Problem details: Between the line containing "with Ret resp" and the line containing "- rewrite settleFailed_status." lies a run of lines; give that run again exactly, with both of those lines, and nothing else from the entries below.

Exercise data:

(** X24.  The settlement step never answers 402.  Whatever the batch
    promise does, the step ends with a response: 200 when the promise
    resolved with a non-empty transaction hash; 500 when it resolved without
    one or was still pending after the bound of the time-out; and, when it
    was rejected, 400 for the reason "mempool_capacity_exceeded", 503 for
    "chain_query_failed" and 500 otherwise. *)
Theorem settlement_never_answers_402 app env req token recipients payment w :
  exists resp w',
    Mint.settleStep app env req true token recipients payment w = (Ret resp, w')
    /\ Mint.status resp <> 402
    /\ Mint.status resp
       = match Mint.batchSettle env (Mint.handlerRequestId env) payment
                                (Mint.requirements req token) with
         | Some (BatchSettleManager.Resolved r) =>
             if Js.truthy (Js.strOr (BatchSettleManager.transaction r) EmptyString)
             then 200 else 500
         | Some (BatchSettleManager.RejectedWith e) =>
             if bool_decide (reason e = Some "mempool_capacity_exceeded") then 400
             else if bool_decide (reason e = Some "chain_query_failed") then 503
             else 500
         | None => 500
         end.
Proof.
  destruct (settleStep_shape app env req token recipients payment) as (st & h & b & Hs).
  pose proof (release_then_send app token recipients st h b w) as Hrun.
  rewrite <- Hs in Hrun. eexists _, _. split; [exact Hrun|].
  cbn [Mint.status].
  assert (Some st
          = match Mint.batchSettle env (Mint.handlerRequestId env) payment
                                   (Mint.requirements req token) with
            | Some (BatchSettleManager.Resolved r) =>
                Some (if Js.truthy (Js.strOr (BatchSettleManager.transaction r) EmptyString)
                      then 200 else 500)
            | Some (BatchSettleManager.RejectedWith e) =>
                Some (if bool_decide (reason e = Some "mempool_capacity_exceeded") then 400
                      else if bool_decide (reason e = Some "chain_query_failed") then 503
                      else 500)
            | None => Some 500
            end) as Hst.
  { change (Some st) with
      (Mint.status <$> (match fst (Ret {| Mint.status := st; Mint.headers := h;
                                          Mint.body := b |},
                                   World (snd (PendingMintTracker.decrementPending
                                                 (TokenCapacityManager.pendingTracker
                                                    (Mint.tokenCapacityManager app))
                                                 token (Z.of_nat (length recipients))
                                                 (redis w)))
                                         (mintCountCache w) (maxMintCache w) (deadlineCache w)
                                         (trace w ++ [Releasing (Z.of_nat (length recipients))
                                                                token; Responded st]))
                        with Ret resp => Some resp | Thrown _ => None end)).
    rewrite <- Hrun. unfold Mint.settleStep, Mint.settleCall.
    destruct (Mint.batchSettle env _ payment _) as [[r|e]|]; cbn [Mint.withTimeout].
    - apply afterSettle_settled.
    - apply settleFailed_status.
    - rewrite settleFailed_status. reflexivity. }
  destruct (Mint.batchSettle env _ payment _) as [[r|e]|].
  - injection Hst as ->. split; [|done]. by destruct (Js.truthy _).
  - injection Hst as ->. split; [|done]. by repeat destruct (bool_decide _).
  - injection Hst as ->. done.
Qed.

Answer below:
                        with Ret resp => Some resp | Thrown _ => None end)).
    rewrite <- Hrun. unfold Mint.settleStep, Mint.settleCall.
    destruct (Mint.batchSettle env _ payment _) as [[r|e]|]; cbn [Mint.withTimeout].
    - apply afterSettle_settled.
    - apply settleFailed_status.
    - rewrite settleFailed_status. reflexivity. }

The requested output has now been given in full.